Please give back word for word the lines below, from the first one through the one with "Abbreviation Tb := (rc_destination_texel_bytes".

(Listed records Opens)

Definition upload_from (c : region_copy) (column row : Z) : Z := rc_source c + row * rc_source_pitch c + column * rc_destination_texel_bytes c.
Definition texel_at (side : copy_side) (tb x y : Z) : Z := image_copy_address side x y tb 0.
Definition written_at (c : region_copy) (tb column row : Z) : Z := texel_at (rc_destination_side c) tb (rc_destination_x c + column) (rc_destination_y c + row).
Definition read_at (c : region_copy) (tb column row : Z) : Z := texel_at (rc_source_side c) tb (rc_source_x c + column) (rc_source_y c + row).

Section Upload.
Context (c : region_copy) (w h : Z).
Context (F : region_fits w h (rc_destination_texel_bytes c) (rc_destination_x c) (rc_destination_y c) (rc_width c) (rc_height c)).
Context (S : 0 <= rc_source c) (SP : 0 <= rc_source_pitch c) (SB : rc_source c + rc_height c * rc_source_pitch c + rc_width c * rc_destination_texel_bytes c < 2 ^ 64).
Context (N : 0 < write_run_texels (rc_destination_side c) (rc_destination_texel_bytes c)).
Context (RU : runs_of (texel_at (rc_destination_side c) (rc_destination_texel_bytes c)) (rc_destination_texel_bytes c) w h (write_run_texels (rc_destination_side c) (rc_destination_texel_bytes c))).

Abbreviation Tb := (rc_destination_texel_bytes c).
Abbreviation moved_ := (moved (rc_width c) (rc_height c) Tb (rc_reverse_texel_bytes c) (upload_from c) (written_at c Tb)).
Context (TO : forall x r x' r' a, in_region (rc_width c) (rc_height c) x r -> in_region (rc_width c) (rc_height c) x' r' ->
  in_texel Tb (written_at c Tb x r) a -> in_texel Tb (written_at c Tb x' r') a -> x = x' /\ r = r').
Context (FROM : forall x r x' r' a, in_region (rc_width c) (rc_height c) x r -> in_region (rc_width c) (rc_height c) x' r' ->
  in_texel Tb (upload_from c x r) a -> in_texel Tb (written_at c Tb x' r') a -> False).

Lemma write_row_moved fuel row x m m' : 0 <= row < rc_height c -> 0 <= x <= rc_width c -> (Z.to_nat (rc_width c - x) <= fuel)%nat ->
  moved_ (before row x) m m' -> moved_ (before row (rc_width c)) m (write_row fuel c row x m').
Proof.
  destruct F as [T (X1 & X2 & X3 & X4) (Y1 & Y2 & Y3 & Y4)]. set (R := write_run_texels _ _) in *.
  revert x m'. induction fuel as [|fuel IH]; intros x m' RW X B M; cbn [write_row].
  { assert (x = rc_width c) as -> by lia. exact M. }
  destruct (Z.ltb_spec x (rc_width c)) as [L|L]; [|assert (x = rc_width c) as -> by lia; exact M].
  fold R. rewrite (u32_small (rc_destination_x c + x)) by lia. set (column := rc_destination_x c + x). set (count := Z.min (R - column mod R) (rc_width c - x)).
  pose proof (Z.mod_pos_bound column R N) as MB. assert (C : 0 < count <= rc_width c - x) by lia.
  assert (run : is_run (rc_width c) (rc_height c) Tb (upload_from c) (written_at c Tb) x row count).
  { split; [lia| |]; intros i I.
    - unfold upload_from. lia.
    - unfold written_at. rewrite Z.add_assoc. fold column. rewrite RU by (subst column; lia). lia. }
  apply IH; [done|lia|lia|].
  pose proof (run_moved (rc_width c) (rc_height c) Tb (rc_reverse_texel_bytes c) (upload_from c) (written_at c Tb) ltac:(lia) TO FROM (before row x) x row count m m') as Q.
  apply (moved_ext _ _ _ _ _ _ (fun c0 r => before row x c0 r \/ (r = row /\ x <= c0 < x + count))); [unfold before, in_region; lia|].
  apply Q; auto; [lia|unfold before; lia|]. intros a.
  rewrite (u32_small (count * Tb)) by nia. replace (s32 column) with column by (unfold s32; rewrite u32_small by (subst column; lia); destruct (Z.ltb_spec column (2 ^ 31)); subst column; lia).
  replace (s32 (rc_destination_y c + row)) with (rc_destination_y c + row) by (unfold s32; rewrite u32_small by lia; destruct (Z.ltb_spec (rc_destination_y c + row) (2 ^ 31)); lia).
  replace (u64 (rc_source c + row * rc_source_pitch c + x * Tb)) with (upload_from c x row) by (unfold upload_from; symmetry; apply u64_small; nia).
  change (image_copy_address (rc_destination_side c) column (rc_destination_y c + row) Tb 0) with (written_at c Tb x row).
  apply write_run_spec; [lia|lia|]. apply (run_apart (rc_width c) (rc_height c) Tb (upload_from c) (written_at c Tb) ltac:(lia) FROM x row count run). lia.
Qed.

Lemma write_moved m : moved_ (fun _ _ => True) m (image_write_execute c m).
Proof.
  apply (rows_moved _ _ _ _ _ _ (fun m row => write_row (Z.to_nat (rc_width c)) c row 0 m)); [|apply (fits_y _ _ _ _ _ _ _ F)].
  intros row m' R M. apply write_row_moved; auto; pose proof (fits_x _ _ _ _ _ _ _ F); lia.
Qed.
End Upload.

(** *** The walk of a copy *)

Section Copy.
Context (c : region_copy) (w h w' h' : Z).
Context (FS : region_fits w h (rc_source_texel_bytes c) (rc_source_x c) (rc_source_y c) (rc_width c) (rc_height c)).
Context (FD : region_fits w' h' (rc_source_texel_bytes c) (rc_destination_x c) (rc_destination_y c) (rc_width c) (rc_height c)).
Context (N : 0 < copy_run_texels c < 2 ^ 32).
(** The texels of a run follow each other on both sides. *)
Context (RS : forall x i row, 0 <= x -> x mod copy_run_texels c = 0 -> 0 <= i < copy_run_texels c -> x + i < rc_width c -> 0 <= row < rc_height c ->
  read_at c (rc_source_texel_bytes c) (x + i) row = read_at c (rc_source_texel_bytes c) x row + i * rc_source_texel_bytes c).
Context (RD : forall x i row, 0 <= x -> x mod copy_run_texels c = 0 -> 0 <= i < copy_run_texels c -> x + i < rc_width c -> 0 <= row < rc_height c ->
  written_at c (rc_source_texel_bytes c) (x + i) row = written_at c (rc_source_texel_bytes c) x row + i * rc_source_texel_bytes c).

Abbreviation Tb := (rc_source_texel_bytes c).
Abbreviation moved_ := (moved (rc_width c) (rc_height c) Tb (rc_reverse_texel_bytes c) (read_at c Tb) (written_at c Tb)).
Context (TO : forall x r x' r' a, in_region (rc_width c) (rc_height c) x r -> in_region (rc_width c) (rc_height c) x' r' ->
  in_texel Tb (written_at c Tb x r) a -> in_texel Tb (written_at c Tb x' r') a -> x = x' /\ r = r').
Context (FROM : forall x r x' r' a, in_region (rc_width c) (rc_height c) x r -> in_region (rc_width c) (rc_height c) x' r' ->
  in_texel Tb (read_at c Tb x r) a -> in_texel Tb (written_at c Tb x' r') a -> False).

Lemma copy_row_moved fuel row x m m' : 0 <= row < rc_height c -> 0 <= x -> x mod copy_run_texels c = 0 -> (Z.to_nat (rc_width c - x) <= fuel)%nat ->
  moved_ (before row x) m m' -> moved_ (before row (rc_width c)) m (copy_row fuel c row (x * Tb) m').
Proof.
  destruct FS as [T (X1 & X2 & X3 & X4) (Y1 & Y2 & Y3 & Y4)], FD as [_ (X1' & _ & X3' & X4') (Y1' & _ & Y3' & Y4')]. set (R := copy_run_texels c) in *.
  revert x m'. assert (DONE : forall x m', rc_width c <= x -> moved_ (before row x) m m' -> moved_ (before row (rc_width c)) m m').
  { intros x m' X. apply moved_ext. unfold before, in_region. lia. }
  induction fuel as [|fuel IH]; intros x m' RW X A B M; cbn [copy_row].
  { apply (DONE x); [lia|done]. }
  rewrite (u64_small (rc_width c * Tb)), (u64_small (copy_run_texels c * Tb)) by (try (fold R); nia). fold R.
  destruct (Z.ltb_spec (x * Tb) (rc_width c * Tb)) as [L|L]; [|apply (DONE x); [apply Z.mul_le_mono_pos_r in L; lia|done]].
  apply Z.mul_lt_mono_pos_r in L; [|lia]. set (count := Z.min R (rc_width c - x)).
  assert (RB : Z.min (rc_width c * Tb - x * Tb) (R * Tb) = count * Tb) by (rewrite <- Z.mul_sub_distr_r, Z.mul_min_distr_nonneg_r by lia; f_equal; lia).
  rewrite RB, Z.div_mul by lia.
  assert (run : is_run (rc_width c) (rc_height c) Tb (read_at c Tb) (written_at c Tb) x row count).
  { split; [lia| |]; intros i I.
    - apply RS; (done || lia).
    - apply RD; (done || lia). }
  replace (x * Tb + R * Tb) with ((x + R) * Tb) by lia. apply IH; [done|lia| |lia|].
  { rewrite Z.add_mod, A, Z.mod_same by lia. now rewrite Z.mod_0_l by lia. }
  pose proof (run_moved (rc_width c) (rc_height c) Tb (rc_reverse_texel_bytes c) (read_at c Tb) (written_at c Tb) ltac:(lia) TO FROM (before row x) x row count m m') as Q.
  apply (moved_ext _ _ _ _ _ _ (fun c0 r => before row x c0 r \/ (r = row /\ x <= c0 < x + count))); [unfold before, in_region; lia|].
  apply Q; auto; [lia|unfold before; lia|]. intros a. assert (SM32 : forall v, 0 <= v < 2 ^ 31 -> s32 v = v) by (intros v V; unfold s32; rewrite u32_small by lia; destruct (Z.ltb_spec v (2 ^ 31)); lia).
  rewrite !SM32 by lia.
  change (image_copy_address (rc_source_side c) (rc_source_x c + x) (rc_source_y c + row) Tb 0) with (read_at c Tb x row).
  change (image_copy_address (rc_destination_side c) (rc_destination_x c + x) (rc_destination_y c + row) Tb 0) with (written_at c Tb x row).
  apply copy_run_spec; [lia|lia|]. apply (run_apart (rc_width c) (rc_height c) Tb (read_at c Tb) (written_at c Tb) ltac:(lia) FROM x row count run). lia.
Qed.

Lemma copy_moved m : moved_ (fun _ _ => True) m (image_copy_execute c m).
Proof.
  apply (rows_moved _ _ _ _ _ _ (fun m row => copy_row (Z.to_nat (rc_width c)) c row 0 m)); [|apply (fits_y _ _ _ _ _ _ _ FS)].
  intros row m' R M. apply (copy_row_moved (Z.to_nat (rc_width c)) row 0 m m' R ltac:(lia) ltac:(apply Z.mod_0_l; lia) ltac:(lia) M).
Qed.
End Copy.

(Listed records Closes)

* _Worked solution_
Definition upload_from (c : region_copy) (column row : Z) : Z := rc_source c + row * rc_source_pitch c + column * rc_destination_texel_bytes c.
Definition texel_at (side : copy_side) (tb x y : Z) : Z := image_copy_address side x y tb 0.
Definition written_at (c : region_copy) (tb column row : Z) : Z := texel_at (rc_destination_side c) tb (rc_destination_x c + column) (rc_destination_y c + row).
Definition read_at (c : region_copy) (tb column row : Z) : Z := texel_at (rc_source_side c) tb (rc_source_x c + column) (rc_source_y c + row).

Section Upload.
Context (c : region_copy) (w h : Z).
Context (F : region_fits w h (rc_destination_texel_bytes c) (rc_destination_x c) (rc_destination_y c) (rc_width c) (rc_height c)).
Context (S : 0 <= rc_source c) (SP : 0 <= rc_source_pitch c) (SB : rc_source c + rc_height c * rc_source_pitch c + rc_width c * rc_destination_texel_bytes c < 2 ^ 64).
Context (N : 0 < write_run_texels (rc_destination_side c) (rc_destination_texel_bytes c)).
Context (RU : runs_of (texel_at (rc_destination_side c) (rc_destination_texel_bytes c)) (rc_destination_texel_bytes c) w h (write_run_texels (rc_destination_side c) (rc_destination_texel_bytes c))).

Abbreviation Tb := (rc_destination_texel_bytes c).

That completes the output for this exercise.